Ebertgedenken 2026

Veröffentlicht am 01.03.2026 in Kommunalpolitik

Bei frühlingshaftem Wetter hält Landtagskandidat Vincent Kilian Gedenkworte zu Friedrich Ebert

Zum 101. Todestag des Reichspräsidenten Friedrich Ebert versammelte sich die SPD Hockenheim am Gedenkstein an der Kaiserstraße. Nach kurzer Begrüßung durch den Ortsvereinsvorsitzenden Jakob Breunig sprach der Landtagskandidat Vincent Kilian über die Bedeutung des in Heidelberg bestatteten Urdemokraten. Er betonte hierbei die Vorbildfunktion im Kampf gegen extreme Rechte und hob dies als Aufgabe der Sozialdemokratie hervor. Kilian, auch Mitarbeiter der Ebert Gedenkstätte, zeigte mit dem Aufstieg Friedrich Eberts vom Sohn eines ärmlichen Schneidermeisters bis zum ersten demokratisch gewählten deutschen Staatsoberhaupt ein Gleichnis für das Aufstiegsversprechen auf, dass mit konkreten Elementen der Teilhabe ermöglicht sein muss. Der Jungpolitiker hob hervor, dass Politik vom Gespräch, vom Zuhören und vor allem von der Ansicht lebt, der Gegenüber könnte vielleicht auch einmal Recht haben. Dies sei die staatstragende Politik, die Sozialdemokratie seit jeher ausmacht.

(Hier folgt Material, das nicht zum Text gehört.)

(** [Remove] succeeds on what is there, and on nothing else; else the data is
    as it was. *)
Lemma Remove_iff jc names :
  ((Remove jc names).2 = None ↔ configured (jsonData jc) (FixPath names)) ∧
  ((Remove jc names).2 ≠ None → (Remove jc names).1 = jc).
Proof.
  assert (∀ r : res jc_error (gmap string json),
    let x := match r with Ok d => ({| jsonData := d |}, None) | Err e => (jc, Some e) end in
    (x.2 = None ↔ ∃ d, r = Ok d) ∧ (x.2 ≠ None → x.1 = jc)) as Hret.
  { intros [d|e]; simpl; split; try done; split; try done; eauto. by intros []. }
  unfold Remove, configured. destruct (FixPath names) as [|t [|k [|f [|i [|]]]]]; [done|..|done];
    (split; [etransitivity; [apply Hret|]|apply Hret]).
  - split.
    + intros [d (vt & Ht%DecodeJsonTable_iff & _)%bind_Ok]. eauto.
    + intros (vt & ->%DecodeJsonTable_iff). simpl. by eexists.
  - split.
    + intros [d (vt & Ht%DecodeJsonTable_iff & (ve & He%DecodeJsonEntry_iff & _)%bind_Ok)%bind_Ok]. eauto.
    + intros (vt & ve & ->%DecodeJsonTable_iff & He%DecodeJsonEntry_iff). simpl. rewrite He. by eexists.
  - split.
    + intros [d (vt & Ht%DecodeJsonTable_iff & (ve & He%DecodeJsonEntry_iff &
        (v & Hf%DecodeJsonField_iff & _)%bind_Ok)%bind_Ok)%bind_Ok].
      exists vt, ve. eexists. split_and!; [done..|]. destruct v; eauto.
    + intros (vt & ve & v & ->%DecodeJsonTable_iff & He%DecodeJsonEntry_iff & Hf & Hv). simpl. rewrite He. simpl.
      destruct Hv as [[x ->]|[l ->]].
      * rewrite (proj2 (DecodeJsonField_iff ve f (inl x)) Hf). by eexists.
      * rewrite (proj2 (DecodeJsonField_iff ve f (inr l)) Hf). by eexists.
  - split.
    + intros [d (n & Hn & (vt & Ht%DecodeJsonTable_iff & (ve & He%DecodeJsonEntry_iff &
        (v & Hf%DecodeJsonField_iff & (x & Hx%DecodeJsonListItem_iff & _)%bind_Ok)%bind_Ok)%bind_Ok)%bind_Ok)%bind_Ok].
      destruct Hx as (m & Hm & H0 & Hx). destruct v as [y|l]; [done|].
      by exists vt, ve, l, m, x.
    + intros (vt & ve & l & n & x & ->%DecodeJsonTable_iff & He%DecodeJsonEntry_iff & Hf & Hn & H0 & Hx).
      rewrite Hn. simpl. rewrite He. simpl. rewrite (proj2 (DecodeJsonField_iff ve f (inr l)) Hf). simpl.
      rewrite (proj2 (DecodeJsonListItem_iff l i x)) by eauto. by eexists.
Qed.

Lemma try_remove_spec jc names :
  match try_remove jc names with
  | Tried _ => configured (jsonData jc) (FixPath names)
  | Skipped jc1 => jc1 = jc ∧ ¬ configured (jsonData jc) (FixPath names)
  | _ => False
  end.
Proof.
  unfold try_remove. destruct (Remove_iff jc names) as [Hiff Hkeep].
  destruct (Remove jc names) as [jc1 [e|]]; simpl in *; [|by apply Hiff].
  split; [by apply Hkeep|]. rewrite <- Hiff. done.
Qed.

Als zentrale Notwendigkeit verdeutlichte er das Zusammenrücken in Europa, wenn die anderen globalen Player “wirklich durchdrehen”.  Der Kandidat aus Hockenheim schloss mit dem Zitat von Friedrich Ebert: „Gewiss, wir sind in einer schwierigen Lage, aber: Mut verloren, alles verloren.”